Curso Posgrado “Nuevas sensibilidades en América Latina”

Módulo II

Alumno: Bruno Ragazzi

En estos tiempos que, en algunos casos, se han asumido bajo la forma de una gobernabilidad feliz en el Cono Sur latinoamericano, existen ciertos relatos dentro de la literatura que entran en contradicción con estos sentires. Voces de desacuerdo o disentimiento que expresan relecturas sobre el pasado reciente y su producción artística letrada.

Parece ser pues que lo que Josefina Ludmer (2005) denomina tonos antinacionales, no se relaciona solamente con las experiencias de cambio social vinculadas con la implosión del mercado global y sus alcances hasta estas zonas de nuestro continente. Tienen que ver, al mismo tiempo, con la emergencia de afectos o de un sentir social general en el que se reevalúan las construcciones imaginarias de la comunidad y que estaban ancladas en relatos heróicos o en épicas de fundación y que fueron más o menos hegemónicos en la década de los sesenta y los setenta. En tiempos posdictatoriales, luego de los hechos terribles que se sucedieron con la instalación de los gobiernos de la deecha neo-liberal y que resultaron en genocidios, guerras civiles y el ascenso del narcotráfico, hay también desazón y desilución.

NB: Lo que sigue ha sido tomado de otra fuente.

(* ===== verification/RunProps.v ===== *)
(** * What every run guarantees

    The properties of [RunPipeline] for every interleaving of the scheduler's
    steps (Scheduler.v), read off the invariants (Invariants.v). *)

From S2P Require Import Prelude GoStrings TektonTypes Dag Resolver Run Matrix Policy Scope Steps Validator Engine Scheduler Invariants.

(** ** A concrete run: [build] fails, [deploy] waits on it, [notify] is a finally task *)
Definition ex_task (name : string) (runAfter : list string) : PipelineTask (K := core_unit) :=
  mkPipelineTask name "" None (Some (mkTaskSpec [] [] [] [] "" "" "" [] None [])) [] [] runAfter [] 0 "" None None.

Definition ex_pipeline : Pipeline (K := core_unit) :=
  mkPipeline (mkObject "" "" (mkMetadata "demo" "" ∅ ∅))
    (mkPipelineSpec "" "" [] [] [ex_task "build" []; ex_task "deploy" ["build"]] [ex_task "notify" []] [] None).

Definition ex_input : PipelineInput (K := core_unit) :=
  mkPipelineInput (mkBundle ∅ {["demo" := ex_pipeline]} [] ∅) "demo" ∅ ∅ "0123456789".

Definition ex_services : Services (K := core_unit) :=
  mkServices None (fun _ _ => Ok "/results") None (fun _ => Err no_text).

Definition ex_RunTask (inv : TaskInvocation (K := core_unit)) : result TaskResult :=
  Ok (mkTaskResult (if String.eqb (inv_TaskName inv) "build" then "failed" else "succeeded") None None).

Definition ex_world (_ : Z) : attempt_world := mkattempt_world ex_services ex_RunTask false None false.

Definition ex_actions : list (action (K := core_unit)) :=
  [ANext; ADispatch; ASpawn; ABegin 0; AFinish 0 ex_world;
   ANext; ADispatch;
   ANext; ADispatch; ASpawn; ABegin 0; AFinish 0 ex_world; ANext].

(** [s] is reached in a run of [RunPipeline] by the steps [acts]. *)
Definition reached {K : CoreV1} `{MapRange} {En : Entropy} (prepare : list string -> result unit) (input : PipelineInput)
    (MaxParallel : Z) (e : sched) (acts : list action) (s : sstate) : Prop :=
  exists s0, start_run prepare input MaxParallel = Started e s0 /\ run e s0 acts = Some s.

Section Reached.
Context {K : CoreV1} `{MapRange} {En : Entropy}.

Lemma reached_inv prepare input mp e acts s :
  reached prepare input mp e acts s -> NoDup (all_names e) ->
  valid e /\ inv e s /\ finally_inv e s /\
  length acts + work e s <= 5 * length (sc_tasks e) + 4 * length (sc_finally e) + 6.
Proof.
  intros (s0 & Hs & Hr) Hnd. destruct (start_inv _ _ _ _ _ Hs Hnd) as [V I].
  assert (finally_inv e s0) as F.
  { destruct (start_valid _ _ _ _ _ Hs Hnd) as (_ & -> & _). done. }
  destruct (run_all e s0 acts s V I F Hr) as (I' & F' & _). split_and!; [done..|].
  pose proof (start_work _ _ _ _ _ Hs Hnd). pose proof (run_work _ _ _ _ Hr). lia.
Qed.

(** C2: a run ends.  Whatever the interleaving, the answers of the services and
    the contexts that end, at most 5 steps per main task, 4 per finally task and
    6 more are taken, and until the run has returned the engine itself (not the
    environment) has a step to take. *)
Theorem run_terminates (prepare : list string -> result unit) (input : PipelineInput) (MaxParallel : Z)
    (e : sched) (acts : list action) (s : sstate)
    (Hrun : reached prepare input MaxParallel e acts s) (Hnames : NoDup (all_names e)) :
  length acts <= 5 * length (sc_tasks e) + 4 * length (sc_finally e) + 6 /\
  (is_done (ss_phase s) = false -> exists a s', (forall k, a <> AFire k) /\ step e s a = Some s').
Proof.
  destruct (reached_inv _ _ _ _ _ _ Hrun Hnames) as (V & I & _ & Hw). split; [lia|]. by apply progress.
Qed.

(** C3: what a run returns.  Every main and finally task - every row of a
    matrix - has exactly one outcome, and the status is "cancelled" when the run
    was cancelled, else "timeout" when a budget fired, else it is determined by
    the outcomes alone: "timeout" if some task timed out, "failed" if some task
    failed, "succeeded" otherwise; it does not depend on the interleaving. *)
Theorem run_result (prepare : list string -> result unit) (input : PipelineInput) (MaxParallel : Z)
    (e : sched) (acts : list action) (s : sstate) (r : RunResult)
    (Hrun : reached prepare input MaxParallel e acts s) (Hnames : NoDup (all_names e))
    (Hdone : ss_phase s = PDone r) :
  (forall n, is_Some (rr_Tasks r !! n) <-> n ∈ map pt_Name (sc_tasks e ++ sc_finally e)) /\
  rr_Status r = final_status (ss_flags s) (rr_Tasks r) /\
  rr_Results r = (resolvePipelineResults (re_pl (sc_env e)) (ss_results s)).1.
Proof.
  destruct (reached_inv _ _ _ _ _ _ Hrun Hnames) as (V & [T O S] & _ & _).
  unfold status_inv in S. rewrite Hdone in S. subst r. simpl. split_and!; [|done|done].
  intros n. split; [apply (ti_dom _ _ T)|]. intros Hn. destruct (ss_outcomes s !! n) eqn:E; [by eexists|].
  pose proof (proj2 (ti_to_run _ _ T n)) as Hin. rewrite Hdone in Hin. simpl in Hin.
  destruct (not_elem_of_nil n). by apply Hin.
Qed.

(** C1: the order of a run.  At every moment: a task is announced with task-start
    at most once; and when a main task is announced or occupies a goroutine, every
    task it depends on, directly or not, has its outcome and none of them blocks
    it. *)
Theorem run_order (prepare : list string -> result unit) (input : PipelineInput) (MaxParallel : Z)
    (e : sched) (acts : list action) (s : sstate)
    (Hrun : reached prepare input MaxParallel e acts s) (Hnames : NoDup (all_names e)) :
  NoDup (starts (ss_events s)) /\
  (forall n, n ∈ map pt_Name (sc_tasks e) ->
     n ∈ starts (ss_events s) \/ n ∈ map pt_Name (in_flight (phase_batch (ss_phase s))) ->
     (forall a, a ∈ upstream (sc_graph e) n -> is_Some (ss_outcomes s !! a)) /\
     upstreamBlocksDispatch (sc_graph e) n (sc_main e) (ss_outcomes s) = None).
Proof.
  destruct (reached_inv _ _ _ _ _ _ Hrun Hnames) as (V & [T O S] & _ & _).
  split; [apply (oi_nodup _ _ O)|]. intros n Hn Hin. by apply (oi_cleared _ _ O).
Qed.

(** concurrency.  At most [MaxParallel] goroutines (4 when the option is not
    positive) are active; while a finally task is dispatched or running, every
    main task has its outcome, and the statuses the finally tasks see are those
    of these outcomes. *)
Theorem run_concurrency (prepare : list string -> result unit) (input : PipelineInput) (MaxParallel : Z)
    (e : sched) (acts : list action) (s : sstate)
    (Hrun : reached prepare input MaxParallel e acts s) (Hnames : NoDup (all_names e)) :
  length (bt_jobs (phase_batch (ss_phase s))) <= New_MaxParallel MaxParallel /\
  (forall fs results b, ss_phase s = PFinally fs results b ->
     (forall pt, pt ∈ sc_tasks e -> is_Some (ss_outcomes s !! pt_Name pt)) /\
     fs = computeFinallyStatus (sc_tasks e) (ss_outcomes s)).
Proof.
  destruct (reached_inv _ _ _ _ _ _ Hrun Hnames) as (V & [T O S] & F & _).
  split.
  - pose proof (ti_jobs _ _ T) as Hj. destruct Hrun as (s0 & Hs & _).
    assert (sc_MaxParallel e = New_MaxParallel MaxParallel) as <-; [|done].
    unfold start_run in Hs. repeat (case_match; [..|done] || case_match); try done; by injection Hs as <- _.
  - intros fs results b Hp. split.
    + intros pt Hpt. by eapply main_recorded.
    + unfold finally_inv in F. by rewrite Hp in F.
Qed.

(** an outcome, once recorded, is final: no later step changes it. *)
Theorem run_outcomes_final (prepare : list string -> result unit) (input : PipelineInput) (MaxParallel : Z)
    (e : sched) (acts acts' : list action) (s s' : sstate)
    (Hrun : reached prepare input MaxParallel e acts s) (Hnames : NoDup (all_names e))
    (Hmore : run e s acts' = Some s') :
  ss_outcomes s ⊆ ss_outcomes s'.
Proof.
  destruct (reached_inv _ _ _ _ _ _ Hrun Hnames) as (V & I & F & _). by apply (run_all e s acts' s').
Qed.
End Reached.

(** ** The concrete run *)
#[local] Instance ex_entropy : Entropy := fun _ => 7%Z.

Definition ex_run : sched * sstate :=
  match start_run (H := default_range) (fun _ => Ok tt) ex_input 2 with
  | Started e s => (e, s)
  | Refused _ _ _ =>
    (mksched (mkRunEnv ex_input ex_pipeline ∅ "" "") 0 (mkpipelineTimeouts 0 0 0) [],
     mksstate ∅ ∅ "" [] (mkflags false false false false) (PTasks [] (mkbatch [] None [])))
  end.

(** The state after the first [n] actions. *)
Definition ex_state (n : nat) : sstate :=
  default ex_run.2 (run (H := default_range) ex_run.1 ex_run.2 (take n ex_actions)).

Definition ex_result : RunResult :=
  match ss_phase (ex_state 13) with PDone r => r | _ => failed_result "" end.

Lemma ex_reached n :
  (if run (H := default_range) ex_run.1 ex_run.2 (take n ex_actions) then true else false) = true ->
  reached (H := default_range) (fun _ => Ok tt) ex_input 2 ex_run.1 (take n ex_actions) (ex_state n).
Proof.
  intros Hs. exists ex_run.2. split; [vm_compute; reflexivity|]. unfold ex_state. by destruct (run _ _ _).
Qed.

Lemma ex_names : NoDup (all_names ex_run.1).
Proof. apply (bool_decide_eq_true_1 (NoDup _)). vm_compute. reflexivity. Qed.

(** Prove [reached] for a prefix of the run. *)
Ltac ex_run := apply ex_reached; vm_compute; reflexivity.

Lemma run_terminates_witness :
  reached (H := default_range) (fun _ => Ok tt) ex_input 2 ex_run.1 (take 4 ex_actions) (ex_state 4) /\
  is_done (ss_phase (ex_state 4)) = false /\
  exists a s', (forall k, a <> AFire k) /\ step (H := default_range) ex_run.1 (ex_state 4) a = Some s'.
Proof.
  assert (is_done (ss_phase (ex_state 4)) = false) as Hd by (vm_compute; reflexivity).
  split; [ex_run|]. split; [exact Hd|].
  refine (proj2 (run_terminates _ _ _ ex_run.1 (take 4 ex_actions) (ex_state 4) _ ex_names) Hd). ex_run.
Defined.

Lemma run_result_witness :
  rr_Status ex_result = "failed" /\
  oc_Status <$> rr_Tasks ex_result = {["build" := "failed"; "deploy" := "not-run"; "notify" := "succeeded"]} /\
  rr_Status ex_result = final_status (ss_flags (ex_state 13)) (rr_Tasks ex_result).
Proof.
  split; [vm_compute; reflexivity|]. split; [vm_compute; reflexivity|].
  refine (proj1 (proj2 (run_result _ _ _ ex_run.1 (take 13 ex_actions) (ex_state 13) ex_result _ ex_names _)));
    [ex_run|vm_compute; reflexivity].
Defined.

Lemma run_order_witness :
  starts (ss_events (ex_state 13)) = ["build"; "notify"] /\
  upstreamBlocksDispatch (H := default_range) (sc_graph ex_run.1) "build" (sc_main ex_run.1) (ss_outcomes (ex_state 13)) = None.
Proof.
  split; [vm_compute; reflexivity|].
  refine (proj2 (proj2 (run_order _ _ _ ex_run.1 (take 13 ex_actions) (ex_state 13) _ ex_names) "build" _ _)).
  - ex_run.
  - apply (bool_decide_eq_true_1 (_ ∈ _)). vm_compute. reflexivity.
  - left. apply (bool_decide_eq_true_1 (_ ∈ _)). vm_compute. reflexivity.
Defined.

Lemma run_concurrency_witness :
  length (bt_jobs (phase_batch (ss_phase (ex_state 4)))) = 1 /\
  length (bt_jobs (phase_batch (ss_phase (ex_state 4)))) <= New_MaxParallel 2.
Proof.
  split; [vm_compute; reflexivity|].
  refine (proj1 (run_concurrency _ _ 2 ex_run.1 (take 4 ex_actions) (ex_state 4) _ ex_names)). ex_run.
Defined.

Lemma run_outcomes_final_witness :
  ss_outcomes (ex_state 5) !! "build" <> None /\ ss_outcomes (ex_state 5) ⊆ ss_outcomes (ex_state 13).
Proof.
  split; [vm_compute; discriminate|].
  refine (run_outcomes_final _ _ 2 ex_run.1 (take 5 ex_actions) (drop 5 ex_actions) (ex_state 5) (ex_state 13) _ ex_names _).
  - ex_run.
  - vm_compute. reflexivity.
Defined.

En efecto, dentro de la serie litearia latinoamericana, la aparición del suceso editorial en la década de los sesenta y setenta denominado boom latinoamericano, figuró como un momento fundacional. Éste se vió como la superación de los procesos políticos-estéticos que se habían llevado a cabo en los intentos de homogeneizar la población bajo una misma égida apolinea y letrada –como en el caso de Rodó- o de captar el interés del otro latinoamericano en las novelas nativistas o regionalistas, como en los cuentos de la tierra. Al mismo tiempo, y en respuesta al anterior fracaso, significó la instalación definitiva de una imagen identitaria anti-imperialista y contavensional que actuaba como hipóstasis de un sujeto largo tiempo acallado o relegado. El Calibán de Roberto Fernández Retamar, quizás el último manifiesto identitario latinoamericano, es la expresión más clara de este sentir.

La aparición de estos nuevos afectos se relacionan estrechamente con la revolución cubana. A partir de ese momento, cierto giro autobiográfico se dio para dar lugar a las voces de los otros invisibilizados por la alta modernidad y el estado liberal. Así, la emergencia del testimonio de marcado tono confesional como en Me llamo Rigoberta Menchú o el Diario de un Cimarrón, aparecieron en escena para hacer hablar al Calibán y su fundada heterogeneidad. En este contexto, las novelas de García Márquez, Alejo Carpentier, Lezama Lima, Vargas Llosa, Carlos Fuentes, aparecían como producciones en las que a partir de cierta estética –el barroquismo y el realismo mágico con su pretendida totalidad- conjugaban lugares para hacer aparecer también a los otros. Se pensaba, entonces, si se quiee en cierta organicidad de la literatura en relación con el pueblo.

Pero, este es también el momento en el que el escritor se profesionaliza definitivamente. Es decir, cuando el autor puede vivir de escribir a partir de tiradas y ventas astronómicas que lo posicionarían en los primeros escalones del mercado editorial.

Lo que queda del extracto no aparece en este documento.